Task requirements
Begin with the first line of the entries below. Copy each line exactly, stopping after the one that contains "derived implementation is".

(Data records)
(* ===== verification/Json.v ===== *)
(** * JSON documents and derived serialisation

    The source derives its wire formats with serde and reads and writes them with
    [serde_json].  Here are JSON documents, the operations of the two libraries that a
    derived implementation is made of, as a class of functions, and their documented
    behaviour on objects as a class of laws: unknown fields, duplicate fields, missing
    fields, internally tagged enums.  What a type's attributes say is written with
    these operations in the files of the types. *)

From Stdlib Require Import Strings.Byte.
From S2P Require Import Prelude.

(** ** Documents *)

#[local] Set Warnings "-register-all".

(** An object keeps its members in order, and may name one twice; a number with a
    fraction or an exponent is its literal. *)
Inductive Json : Type :=
  | JNull
  | JBool (b : bool)
  | JInt (z : Z)
  | JStr (s : string)
  | JArr (l : list Json)
  | JObj (members : list (string * Json))
  | JFloat (literal : string).

Abbreviation member := (string * Json)%type.

Definition is_object (j : Json) : Prop :=
  match j with JObj _ => True | _ => False end.

#[export] Instance JObj_inj : Inj (=) (=) JObj.
Proof. by intros ms ms' [= ->]. Qed.

(** Neither an object nor an array. *)
Definition is_scalar (j : Json) : Prop :=
  match j with JArr _ | JObj _ => False | _ => True end.
(* ===== verification/Resource.v ===== *)
(** * The protected-resource domain and the schema envelope

    Models [crates/eltanin-core/src/resource.rs] (resource identities, the
    capability map a backend reports, memory topology, requests and
    enforcement results) and [crates/eltanin-core/src/envelope.rs] (the
    [Versioned] wrapper).  The [BTreeMap] of a [ResourceCapabilities] is a
    [gmap]; its ascending-key iteration is written out over the declaration
    order of [Capability]. *)

From S2P Require Import Prelude.

(** ** Schema envelope (envelope.rs) *)

Definition DOMAIN_SCHEMA_VERSION : N := 1.

Record Versioned (T : Type) : Type := mk_Versioned {
  version : N;
  payload : T
}.
Arguments mk_Versioned {T} version payload.
Arguments version {T} _.
Arguments payload {T} _.

#[export] Instance Versioned_eq_dec {T} `{EqDecision T} : EqDecision (Versioned T).
Proof. solve_decision. Defined.

Definition Versioned_current {T} (p : T) : Versioned T :=
  mk_Versioned DOMAIN_SCHEMA_VERSION p.

Record UnsupportedVersion : Type := mk_UnsupportedVersion {
  found : N;
  expected : N
}.

#[export] Instance UnsupportedVersion_eq_dec : EqDecision UnsupportedVersion.
Proof. solve_decision. Defined.

Definition Versioned_into_current {T} (self : Versioned T) : result T UnsupportedVersion :=
  if decide (version self = DOMAIN_SCHEMA_VERSION) then Ok (payload self)
  else Err (mk_UnsupportedVersion (version self) DOMAIN_SCHEMA_VERSION).

(** ** Capabilities *)

Inductive SupportState : Type :=
  | Supported
  | Partial
  | Unsupported
  | NotEvaluated.

#[export] Instance SupportState_eq_dec : EqDecision SupportState.
Proof. solve_decision. Defined.

Definition SupportState_is_proven (self : SupportState) : bool :=
  match self with
  | Supported => true
  | _ => false
  end.

Inductive Capability : Type :=
  | DiscoverResource
  | ObserveResource
  | ObserveWorkload
  | AttributeWorkload
  | Authorize
  | ControlledLaunch
  | DeviceEnforce
  | DeviceRevoke
  | Attest.

#[export] Instance Capability_eq_dec : EqDecision Capability.
Proof. solve_decision. Defined.

(** The variants in declaration order, which is the [Ord] the derive gives
    and so the iteration order of the map. *)
Definition Capability_all : list Capability :=
  [DiscoverResource; ObserveResource; ObserveWorkload; AttributeWorkload;
   Authorize; ControlledLaunch; DeviceEnforce; DeviceRevoke; Attest].

Definition Capability_index (c : Capability) : nat :=
  match c with
  | DiscoverResource => 0 | ObserveResource => 1 | ObserveWorkload => 2
  | AttributeWorkload => 3 | Authorize => 4 | ControlledLaunch => 5
  | DeviceEnforce => 6 | DeviceRevoke => 7 | Attest => 8
  end.

#[export] Instance Capability_countable : Countable Capability.
Proof.
  refine (inj_countable Capability_index (λ n, Capability_all !! n) _).
  by intros [].
Defined.

Record ResourceCapabilities : Type := mk_ResourceCapabilities {
  support : gmap Capability SupportState
}.

#[export] Instance ResourceCapabilities_eq_dec : EqDecision ResourceCapabilities.
Proof. solve_decision. Defined.

(** [collect] into a [BTreeMap]: pairs are inserted left to right, so a later
    pair replaces an earlier one with the same key. *)
Definition collect_support (states : list (Capability * SupportState)) :
    gmap Capability SupportState :=
  foldl (λ m '(c, s), <[c := s]> m) ∅ states.

Definition ResourceCapabilities_new (supported : list Capability) : ResourceCapabilities :=
  mk_ResourceCapabilities (collect_support ((λ c, (c, Supported)) <$> supported)).

Definition ResourceCapabilities_from_states (states : list (Capability * SupportState)) :
    ResourceCapabilities :=
  mk_ResourceCapabilities (collect_support states).

Definition ResourceCapabilities_state_of (self : ResourceCapabilities) (c : Capability) :
    SupportState :=
  default NotEvaluated (support self !! c).

Definition ResourceCapabilities_supports (self : ResourceCapabilities) (c : Capability) : bool :=
  SupportState_is_proven (ResourceCapabilities_state_of self c).

Definition ResourceCapabilities_iter (self : ResourceCapabilities) :
    list (Capability * SupportState) :=
  omap (λ c, pair c <$> support self !! c) Capability_all.

(** ** Identities, resources and requests *)

Record ResourceVendor : Type := mk_ResourceVendor { vendor_str : string }.
Record ResourceKind : Type := mk_ResourceKind { kind_str : string }.

#[export] Instance ResourceVendor_eq_dec : EqDecision ResourceVendor.
Proof. solve_decision. Defined.
#[export] Instance ResourceVendor_countable : Countable ResourceVendor.
Proof. newtype_countable vendor_str mk_ResourceVendor. Defined.
#[export] Instance ResourceKind_eq_dec : EqDecision ResourceKind.
Proof. solve_decision. Defined.
#[export] Instance ResourceKind_countable : Countable ResourceKind.
Proof. newtype_countable kind_str mk_ResourceKind. Defined.

Definition ResourceVendor_fake : ResourceVendor := mk_ResourceVendor "fake".
Definition ResourceKind_gpu : ResourceKind := mk_ResourceKind "gpu".

Record ResourceIdentity : Type := mk_ResourceIdentity {
  vendor : ResourceVendor;
  kind : ResourceKind;
  local_id : string
}.

#[export] Instance ResourceIdentity_eq_dec : EqDecision ResourceIdentity.
Proof. solve_decision. Defined.
#[export] Instance ResourceIdentity_countable : Countable ResourceIdentity.
Proof.
  refine (inj_countable' (λ r, (vendor r, kind r, local_id r))
    (λ '(v, k, l), mk_ResourceIdentity v k l) _). by intros [].
Defined.

Inductive AcceleratorMemory : Type :=
  | Dedicated (total_bytes : N)
  | Unified
  | NotReportable.

#[export] Instance AcceleratorMemory_eq_dec : EqDecision AcceleratorMemory.
Proof. solve_decision. Defined.

Definition AcceleratorMemory_default : AcceleratorMemory := NotReportable.

Record ProtectedResource : Type := mk_ProtectedResource {
  identity : ResourceIdentity;
  capabilities : ResourceCapabilities;
  memory : AcceleratorMemory
}.

#[export] Instance ProtectedResource_eq_dec : EqDecision ProtectedResource.
Proof. solve_decision. Defined.

Inductive Action : Type :=
  | Compute
  | Unknown.

#[export] Instance Action_eq_dec : EqDecision Action.
Proof. solve_decision. Defined.

Record ComputeRequest : Type := mk_ComputeRequest {
  resource : ResourceIdentity;
  action : Action
}.

#[export] Instance ComputeRequest_eq_dec : EqDecision ComputeRequest.
Proof. solve_decision. Defined.

Inductive EnforcementResult : Type :=
  | Allowed
  | EDenied (reason : string)
  | EUnsupported (capability : Capability)
  | EError (message : string).

#[export] Instance EnforcementResult_eq_dec : EqDecision EnforcementResult.
Proof. solve_decision. Defined.

(** ** Lemmas *)

Lemma Capability_all_elem c : c ∈ Capability_all.
Proof. destruct c; cbn; set_solver. Qed.

Lemma Versioned_into_current_Ok {T} (e : Versioned T) p :
  Versioned_into_current e = Ok p ↔ version e = DOMAIN_SCHEMA_VERSION ∧ payload e = p.
Proof. unfold Versioned_into_current. cases; naive_solver. Qed.

Lemma collect_support_snoc states c s :
  collect_support (states ++ [(c, s)]) = <[c := s]> (collect_support states).
Proof. unfold collect_support. by rewrite foldl_snoc. Qed.

(** Lookup in a collected map finds the last pair with that key. *)
Lemma collect_support_lookup states c s :
  collect_support states !! c = Some s ↔
  ∃ pre post, states = pre ++ (c, s) :: post ∧ c ∉ post.*1.
Proof.
  induction states as [|[c' s'] states IH] using rev_ind.
  { split; [done|]. intros (? & ? & ?%app_cons_not_nil & _); done. }
  rewrite collect_support_snoc, lookup_insert. case_decide as Hc; simplify_eq.
  - split.
    + intros [= ->]. exists states, []. set_solver.
    + intros (pre & post & Heq & Hni).
      destruct post as [|y post _] using rev_ind.
      * apply app_inj_tail in Heq. naive_solver.
      * rewrite app_comm_cons, (assoc_L (++)) in Heq. apply app_inj_tail in Heq as [_ <-].
        rewrite fmap_app in Hni. set_solver.
  - rewrite IH. split.
    + intros (pre & post & -> & Hni). exists pre, (post ++ [(c', s')]).
      rewrite <-(assoc_L (++)). split; [done|]. rewrite fmap_app. set_solver.
    + intros (pre & post & Heq & Hni).
      destruct post as [|y post _] using rev_ind.
      * apply app_inj_tail in Heq. naive_solver.
      * rewrite app_comm_cons, (assoc_L (++)) in Heq.
        apply app_inj_tail in Heq as [-> <-].
        exists pre, post. rewrite fmap_app in Hni. set_solver.
Qed.
Lemma elem_of_ids_where P `{∀ r, Decision (P r)} eff rs i :
  i ∈ ids_where P eff rs ↔ ∃ r, r ∈ rs ∧ rule_id r = i ∧ rule_effect r = eff ∧ P r.
Proof.
  unfold ids_where. rewrite elem_of_list_to_set, list_elem_of_fmap.
  setoid_rewrite list_elem_of_filter. naive_solver.
Qed.

Lemma ids_where_empty P `{∀ r, Decision (P r)} eff rs :
  ids_where P eff rs = ∅ ↔ ∀ r, r ∈ rs → rule_effect r = eff → ¬ P r.
Proof.
  rewrite set_eq. setoid_rewrite elem_of_ids_where. set_solver.
Qed.

Lemma evaluate_hits c q rs : foldl (record_hit c q) Hits_empty rs = hits_spec c q rs.
Proof.
  induction rs as [|r rs IH] using rev_ind; [done|].
  rewrite foldl_snoc, IH. unfold hits_spec, record_hit.
  rewrite !ids_where_snoc, Rule_evaluate_spec.
  pose proof (definitely_possibly c q r).
  assert (relevant r q ∨ ¬ possibly c q r) by (unfold possibly; destruct (decide (relevant r q)); naive_solver).
  destruct (rule_effect r);
    repeat case_decide; cbn; try done; naive_solver.
Qed.

Lemma PolicySet_evaluate_spec p c q : PolicySet_evaluate p c q = decision_spec p c q.
Proof.
  unfold PolicySet_evaluate, decision_spec. rewrite evaluate_hits. by destruct (conclude _).
Qed.

Lemma conclude_Allow h :
  (conclude h).1 = Allow ↔
  deny_hits h = ∅ ∧ indeterminate_deny_hits h = ∅ ∧ allow_hits h ≠ ∅.
Proof. unfold conclude. repeat case_decide; naive_solver. Qed.

Lemma ids_where_nonempty P `{∀ r, Decision (P r)} eff rs :
  ids_where P eff rs ≠ ∅ ↔ ∃ r, r ∈ rs ∧ rule_effect r = eff ∧ P r.
Proof.
  split.
  - intros (i & (r & ? & _ & ? & ?)%elem_of_ids_where)%set_choose_L. eauto.
  - intros (r & Hin & He & Hr) Hemp. rewrite ids_where_empty in Hemp. by eapply Hemp.
Qed.

(** Membership only: the sets do not depend on the order of the rules. *)
Lemma ids_where_perm P `{∀ r, Decision (P r)} eff rs rs' :
  rs ≡ₚ rs' → ids_where P eff rs = ids_where P eff rs'.
Proof. intros Hp. apply set_eq. intros i. rewrite !elem_of_ids_where. by setoid_rewrite Hp. Qed.

Lemma evaluate_effect_Allow p c q :
  effect (PolicySet_evaluate p c q) = Allow ↔ permitted p c q.
Proof.
  rewrite PolicySet_evaluate_spec. unfold decision_spec, permitted. cbn [effect].
  rewrite conclude_Allow. unfold hits_spec. cbn [allow_hits deny_hits indeterminate_deny_hits].
  rewrite ids_where_nonempty, !ids_where_empty.
  split.
  - intros (Hd & Hi & Ha). split; [done|].
    intros r Hin He Hp. destruct (decide (definitely c q r)).
    + by eapply Hd.
    + by eapply Hi.
  - intros [Ha Hd]. split_and!; [|by intros r Hin He []; eapply Hd|done].
    intros r' Hin' He' Hr'. eapply Hd; eauto with eltanin.
Qed.

Lemma effect_Deny_iff p c q :
  effect (PolicySet_evaluate p c q) = Deny ↔ ¬ permitted p c q.
Proof. rewrite <-evaluate_effect_Allow. by destruct (effect _). Qed.

(** With no definite deny, the indeterminate ones are all that are possible. *)
Lemma indeterminate_ids c q rs :
  ids_where (definitely c q) Deny rs = ∅ →
  ids_where (λ r, possibly c q r ∧ ¬ definitely c q r) Deny rs =
  ids_where (possibly c q) Deny rs.
Proof.
  rewrite ids_where_empty. intros Hd. apply set_eq. intros i. rewrite !elem_of_ids_where.
  split; intros (r & Hin & Hid & He & Hp); exists r; split_and!; try done; [by destruct Hp|].
  by apply Hd.
Qed.

(** The decision and its reason are the ones the rules call for. *)
Lemma evaluate_justified p c q : justified p c q (PolicySet_evaluate p c q).
Proof.
  pose proof (evaluate_effect_Allow p c q) as HA. revert HA.
  rewrite PolicySet_evaluate_spec. unfold decision_spec, justified, conclude, hits_spec.
  cbn [allow_hits deny_hits indeterminate_deny_hits].
  case_decide as Hd; [by cbn|]. case_decide as Hi.
  { intros _. cbn. by rewrite <-indeterminate_ids. }
  rewrite indeterminate_ids in Hi by done.
  case_decide as Ha; cbn; intros HA.
  - by split_and!; [|apply HA|..].
  - rewrite ids_where_empty in Ha, Hi. by split_and!.
Qed.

Solution
(* ===== verification/Json.v ===== *)
(** * JSON documents and derived serialisation

    The source derives its wire formats with serde and reads and writes them with
    [serde_json].  Here are JSON documents, the operations of the two libraries that a
    derived implementation is made of, as a class of functions, and their documented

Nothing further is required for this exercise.